(** * The Aftermath account *)





(** X17. The account lookup is cached per wallet.  After a call that
    succeeds, the answer carries the wallet it was asked for and every later
    call for that wallet gets the same answer without looking at what the
    venue would say; a call that throws (no capability or no account among
    the venue's accounts) leaves the cache as it was; the answer of a
    lookup that reached the venue names the first capability and the first
    account listed. *)
Theorem getAccountCap_cached :
  forall (cache : option Account.AccountCache)
         (accounts : list Account.AftermathAccount) (wallet : string),
    (forall found cache',
       Account.getAccountCap cache accounts wallet
       = (Account.Value found, cache') ->
       Account.walletAddress found = wallet
       /\ cache' = Some found
       /\ forall later : list Account.AftermathAccount,
            Account.getAccountCap cache' later wallet
            = (Account.Value found, cache'))
    /\ (forall message cache',
          Account.getAccountCap cache accounts wallet
          = (Account.Thrown message, cache') ->
          cache' = cache)
    /\ (forall found cache',
          Account.getAccountCap (Account.clearAccountCache cache) accounts wallet
          = (Account.Value found, cache') ->
          exists cap acc,
            List.find (fun a => match Account.type a with
                                | Account.capability => true
                                | Account.account => false
                                end) accounts = Some cap
            /\ List.find (fun a => match Account.type a with
                                   | Account.account => true
                                   | Account.capability => false
                                   end) accounts = Some acc
            /\ Account.accountCapId found = Account.id cap
            /\ Account.accountId found = Account.id acc
            /\ Account.cachedAccountNumber found = Account.accountNumber cap).
Proof.
  intros cache accounts wallet.
  assert (Hhit : forall found later,
            Account.walletAddress found = wallet ->
            Account.getAccountCap (Some found) later wallet
            = (Account.Value found, Some found)).
  { intros found later Hw. unfold Account.getAccountCap.
    rewrite bool_decide_eq_true_2 by exact Hw. reflexivity. }
  assert (Hfound : forall c0 found cache',
            Account.discoverAccountCap c0 accounts wallet
            = (Account.Value found, cache') ->
            Account.walletAddress found = wallet /\ cache' = Some found).
  { intros c0 found cache' Hf. unfold Account.discoverAccountCap in Hf.
    cbn zeta in Hf.
    destruct (List.find _ accounts) as [cap|]; [|discriminate].
    destruct (List.find _ accounts) as [acc|]; [|discriminate].
    injection Hf as <- <-. split; reflexivity. }
  assert (Hthrown : forall c0 message cache',
            Account.discoverAccountCap c0 accounts wallet
            = (Account.Thrown message, cache') -> cache' = c0).
  { intros c0 message cache' Hf. unfold Account.discoverAccountCap in Hf.
    cbn zeta in Hf.
    destruct (List.find _ accounts) as [cap|];
      [destruct (List.find _ accounts) as [acc|]|];
      try discriminate; injection Hf as _ <-; reflexivity. }
  split_and!.
  - intros found cache' H. unfold Account.getAccountCap in H.
    assert (Hres : Account.walletAddress found = wallet
                   /\ cache' = Some found).
    { destruct cache as [cached|]; [|exact (Hfound _ _ _ H)].
      case_bool_decide as Hw; [|exact (Hfound _ _ _ H)].
      injection H as <- <-. split; [exact Hw | reflexivity]. }
    destruct Hres as [Hw ->]. split_and!; [exact Hw | reflexivity|].
    intros later. apply Hhit. exact Hw.
  - intros message cache' H. unfold Account.getAccountCap in H.
    destruct cache as [cached|]; [|exact (Hthrown _ _ _ H)].
    case_bool_decide; [discriminate | exact (Hthrown _ _ _ H)].
  - intros found cache' H. unfold Account.clearAccountCache in H.
    unfold Account.getAccountCap, Account.discoverAccountCap in H.
    cbn zeta in H.
    destruct (List.find _ accounts) as [cap|]; [|discriminate].
    destruct (List.find _ accounts) as [acc|]; [|discriminate].
    injection H as <- _. exists cap, acc. split_and!; reflexivity.
Qed.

= Task goal =
Extract the entries above verbatim.

= Output of the task =
(** * The Aftermath account *)





(** X17. The account lookup is cached per wallet.  After a call that
    succeeds, the answer carries the wallet it was asked for and every later
    call for that wallet gets the same answer without looking at what the
    venue would say; a call that throws (no capability or no account among
    the venue's accounts) leaves the cache as it was; the answer of a
    lookup that reached the venue names the first capability and the first
    account listed. *)
Theorem getAccountCap_cached :
  forall (cache : option Account.AccountCache)
         (accounts : list Account.AftermathAccount) (wallet : string),
    (forall found cache',
       Account.getAccountCap cache accounts wallet
       = (Account.Value found, cache') ->
       Account.walletAddress found = wallet
       /\ cache' = Some found
       /\ forall later : list Account.AftermathAccount,
            Account.getAccountCap cache' later wallet
            = (Account.Value found, cache'))
    /\ (forall message cache',
          Account.getAccountCap cache accounts wallet
          = (Account.Thrown message, cache') ->
          cache' = cache)
    /\ (forall found cache',
          Account.getAccountCap (Account.clearAccountCache cache) accounts wallet
          = (Account.Value found, cache') ->
          exists cap acc,
            List.find (fun a => match Account.type a with
                                | Account.capability => true
                                | Account.account => false
                                end) accounts = Some cap
            /\ List.find (fun a => match Account.type a with
                                   | Account.account => true
                                   | Account.capability => false
                                   end) accounts = Some acc
            /\ Account.accountCapId found = Account.id cap
            /\ Account.accountId found = Account.id acc
            /\ Account.cachedAccountNumber found = Account.accountNumber cap).
Proof.
  intros cache accounts wallet.
  assert (Hhit : forall found later,
            Account.walletAddress found = wallet ->
            Account.getAccountCap (Some found) later wallet
            = (Account.Value found, Some found)).
  { intros found later Hw. unfold Account.getAccountCap.
    rewrite bool_decide_eq_true_2 by exact Hw. reflexivity. }
  assert (Hfound : forall c0 found cache',
            Account.discoverAccountCap c0 accounts wallet
            = (Account.Value found, cache') ->
            Account.walletAddress found = wallet /\ cache' = Some found).
  { intros c0 found cache' Hf. unfold Account.discoverAccountCap in Hf.
    cbn zeta in Hf.
    destruct (List.find _ accounts) as [cap|]; [|discriminate].
    destruct (List.find _ accounts) as [acc|]; [|discriminate].
    injection Hf as <- <-. split; reflexivity. }
  assert (Hthrown : forall c0 message cache',
            Account.discoverAccountCap c0 accounts wallet
            = (Account.Thrown message, cache') -> cache' = c0).
  { intros c0 message cache' Hf. unfold Account.discoverAccountCap in Hf.
    cbn zeta in Hf.
    destruct (List.find _ accounts) as [cap|];
      [destruct (List.find _ accounts) as [acc|]|];
      try discriminate; injection Hf as _ <-; reflexivity. }
  split_and!.
  - intros found cache' H. unfold Account.getAccountCap in H.
    assert (Hres : Account.walletAddress found = wallet
                   /\ cache' = Some found).
    { destruct cache as [cached|]; [|exact (Hfound _ _ _ H)].
      case_bool_decide as Hw; [|exact (Hfound _ _ _ H)].
      injection H as <- <-. split; [exact Hw | reflexivity]. }
    destruct Hres as [Hw ->]. split_and!; [exact Hw | reflexivity|].
    intros later. apply Hhit. exact Hw.
  - intros message cache' H. unfold Account.getAccountCap in H.
    destruct cache as [cached|]; [|exact (Hthrown _ _ _ H)].
    case_bool_decide; [discriminate | exact (Hthrown _ _ _ H)].
  - intros found cache' H. unfold Account.clearAccountCache in H.
    unfold Account.getAccountCap, Account.discoverAccountCap in H.
    cbn zeta in H.
    destruct (List.find _ accounts) as [cap|]; [|discriminate].
    destruct (List.find _ accounts) as [acc|]; [|discriminate].
    injection H as <- _. exists cap, acc. split_and!; reflexivity.
Qed.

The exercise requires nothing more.